The SEC today hit San Francisco-based cryptocurrency exchange Kraken with a $30 million fine for violating securities laws.

In a Thursday announcement, the regulatory body announced the firm had failed to register the offer and sale of their crypto asset staking-as-a-service program. 

Kraken—which consists of Payward Ventures, Inc. and Payward Trading Ltd.—agreed to halt its staking service for U.S. clients but did not admit or deny the allegations in the SEC’s complaint. 


SEC Chair Gary Gensler said: “Today’s action should make clear to the marketplace that staking-as-a-service providers must register and provide full, fair, and truthful disclosure and investor protection.”

Kraken did not immediately respond to Decrypt’s questions but said it would still offer staking services for non-U.S. clients through a separate Kraken subsidiary.

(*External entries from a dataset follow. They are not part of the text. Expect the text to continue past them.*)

(** The guards of [validateRecord], one by one. *)
Lemma validateRecord_inv r : validateRecord r = true →
  validDigest (OperationID r) = true ∧ validReservation (Reserved r) (IssuedAtMillis r) (AcceptUntilMillis r) = true ∧
  1 ≤ Sequence r ≤ 8 ∧ IssuedAtMillis r ≤ RecordedAtMillis r ∧
  (BindingSHA256 r = [] → Intent_ r = zero_intent ∧ Sequence r = 1 ∧ Phase r = PhaseNone) ∧
  (BindingSHA256 r ≠ [] → intentBinding r (Intent_ r) = Ok (BindingSHA256 r) ∧ 2 ≤ Sequence r) ∧
  (Phase r = PhaseNone → DispatchClaimed r = false ∧ ArtifactSHA256 r = [] ∧ ArtifactBytes r = 0 ∧ ResultSHA256 r = [] ∧ Sequence r ≤ 2) ∧
  (Phase r ≠ PhaseNone → BindingSHA256 r ≠ [] ∧ validDigest (ArtifactSHA256 r) = true ∧ 1 ≤ ArtifactBytes r ≤ ArtifactCapacity (Reserved r) ∧
     phase_evidence r).
Proof.
  unfold validateRecord. destruct (_ || (RecordedAtMillis r <? IssuedAtMillis r)) eqn:Hbase; [done|].
  change (Z.of_nat slotCount) with 8 in *. bool_hyps.
  destruct (if eqt (BindingSHA256 r) [] then _ else _) eqn:Hbind; [done|]. intros Hph.
  split_and!; try done.
  - intros Hb. rewrite (proj2 (eqt_true _ _) Hb) in Hbind. bool_hyps. eqts. done.
  - intros Hb. rewrite (proj2 (eqt_false _ _) Hb) in Hbind. destruct (intentBinding r (Intent_ r)); [|done].
    bool_hyps. eqts. by subst.
  - intros Hp. rewrite (proj2 (eqt_true _ _) Hp) in Hph. bool_hyps. eqts. done.
  - intros Hp. rewrite (proj2 (eqt_false _ _) Hp) in Hph.
    destruct (_ || eqt (BindingSHA256 r) []) eqn:Ha; [done|]. bool_hyps. eqts. split_and!; try done.
    by apply phase_table.
Qed.

Lemma validateRecord_encodable r : validateRecord r = true → encodable_record r.
Proof.
  intros (Hid & Hres & _ & _ & Hun & Hbo & Hnone & Hpub)%validateRecord_inv.
  pose proof (validReservation_plain _ _ _ Hres) as Hrp. rewrite !Forall_cons in Hrp.
  assert (plain (BindingSHA256 r) ∧ Forall plain (let t := ITicket (Intent_ r) in
    [TOperationID t; TPrincipalSHA256 t; TExecutionSHA256 t; TAudienceSHA256 t; TBackendSHA256 t; TOperation t;
     TArgumentsSHA256 t; TProposalSHA256 t]) ∧ Forall plain [NativeSHA256 (Intent_ r); TargetSHA256 (Intent_ r);
     EffectSHA256 (Intent_ r); EvidenceSHA256 (Intent_ r)]) as (Hb & Ht & Hi).
  { destruct (decide (BindingSHA256 r = [])) as [Hb|Hb].
    - destruct (Hun Hb) as (-> & _). rewrite Hb. split_and!; repeat constructor.
    - destruct (Hbo Hb) as [Hib _]. unfold intentBinding in Hib.
      destruct (BrokerJournalIntentBindingSHA256V1 _ _) eqn:Hbi; [|done].
      destruct (binding_inv _ _ _ Hbi) as (Hvt & Hop & _ & Hd & Hv). injection Hib as <-.
      split_and!; [by apply digest_plain|by apply validateTicket_plain|].
      eapply Forall_impl; [exact Hd|]. intros. by apply digest_plain. }
  assert (plain (Phase r) ∧ plain (ArtifactSHA256 r) ∧ plain (ResultSHA256 r)) as (Hp & Ha & Hr).
  { destruct (decide (Phase r = PhaseNone)) as [Hp|Hp].
    - destruct (Hnone Hp) as (_ & -> & _ & -> & _). by rewrite Hp.
    - destruct (Hpub Hp) as (_ & Ha & _ & Hev). split_and!; [|by apply digest_plain|].
      + destruct Hev as [[Hev _]|[[Hev _]|[[Hev _]|[[Hev _]|[Hev _]]]]]; rewrite Hev; reflexivity.
      + destruct Hev as [(_ & _ & ->)|[(_ & _ & ->)|[(_ & _ & ->)|[(_ & _ & ?)|(_ & _ & [->|?])]]]]; try done;
          by apply digest_plain. }
  unfold encodable_record, record_texts. cbn zeta in Ht. rewrite !Forall_cons in Ht. rewrite !Forall_cons in Hi.
  rewrite !Forall_cons. destruct_and!. split_and!; try done; by apply digest_plain.
Qed.

(** ** Transitions *)

Inductive phase_edge (before after : JournalRecord) : Prop :=
| edge_bind : BindingSHA256 before = [] → BindingSHA256 after ≠ [] → Phase before = Phase after → Phase after = PhaseNone →
    phase_edge before after
| edge_admit : Phase before = PhaseNone → Phase after = BrokerOperationAdmitted → phase_edge before after
| edge_dispatch : Phase before = BrokerOperationAdmitted → Phase after = BrokerOperationDispatching → phase_edge before after
| edge_abandon : Phase before = BrokerOperationAdmitted → Phase after = BrokerOperationNotApplied → phase_edge before after
| edge_close : Phase before = BrokerOperationDispatching →
    Phase after = BrokerOperationApplied ∨ Phase after = BrokerOperationNotApplied ∨ Phase after = BrokerOperationOutcomeUnknown →
    phase_edge before after
| edge_resolve : Phase before = BrokerOperationOutcomeUnknown →
    Phase after = BrokerOperationApplied ∨ Phase after = BrokerOperationNotApplied → phase_edge before after.

Record successor (before after : JournalRecord) : Prop := {
  sc_sequence : Sequence after = Sequence before + 1;
  sc_time : RecordedAtMillis before ≤ RecordedAtMillis after;
  sc_claim : DispatchClaimed after = DispatchClaimed before || eqt (Phase after) BrokerOperationDispatching;
  sc_id : OperationID after = OperationID before;
  sc_reserved : Reserved after = Reserved before;
  sc_issued : IssuedAtMillis after = IssuedAtMillis before;
  sc_accept : AcceptUntilMillis after = AcceptUntilMillis before;
  sc_binding : BindingSHA256 before ≠ [] → BindingSHA256 after = BindingSHA256 before ∧ Intent_ after = Intent_ before;
  sc_artifact : BindingSHA256 before ≠ [] → Phase before ≠ PhaseNone →
    ArtifactSHA256 after = ArtifactSHA256 before ∧ ArtifactBytes after = ArtifactBytes before;
  sc_edge : phase_edge before after
}.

Staking is the process of “locking-up” cryptocurrency to keep a blockchain’s network running. Those who hold proof-of-stake assets—such as Ethereum (ETH), the second biggest cryptocurrency—pledge it to the network by sending it to a specific blockchain address and can receive rewards for doing so. For example, holding ETH on Kraken would have generated between 4% and 7% yield on those holdings. On Coinbase, ETH holders can currently earn up to 4.27% APY on their tokens.

Kraken is the fourth largest crypto exchange by daily volume, according to CoinGecko. It  allows customers to buy and sell cryptocurrencies like Bitcoin, Ethereum, and Dogecoin. 


Its staking service allows users to earn up to 24% yearly with some tokens. 

The SEC has got tough on the crypto world lately—especially exchanges: Just last month it hit Genesis and Gemini with charges for offering unregistered securities.

SEC Chair Gary Gensler wants to crack down on all the coins and tokens he believes are unregistered securities.

Regulators have stepped up pressure following the collapse of the huge digital asset exchange FTX last year. 

The company was once one of the biggest exchanges in the space but went bankrupt after it was allegedly criminally mismanaged by—in the words of its new CEO John J. Ray III—“a very small group of grossly inexperienced and unsophisticated individuals.”

Its ex-boss and co-founder Sam Bankman-Fried is now facing eight criminal charges. He pleaded not guilty last month and will appear in court again in October. 

Kraken has faced regulatory troubles recently. In November, it agreed to pay the U.S. Treasury Department’s Office of Foreign Assets Control $362,158.70 for apparent violations of sanctions against Iran.


Editor's note: This article was updated after publication to clarify that Kraken is only halting its staking service in the U.S.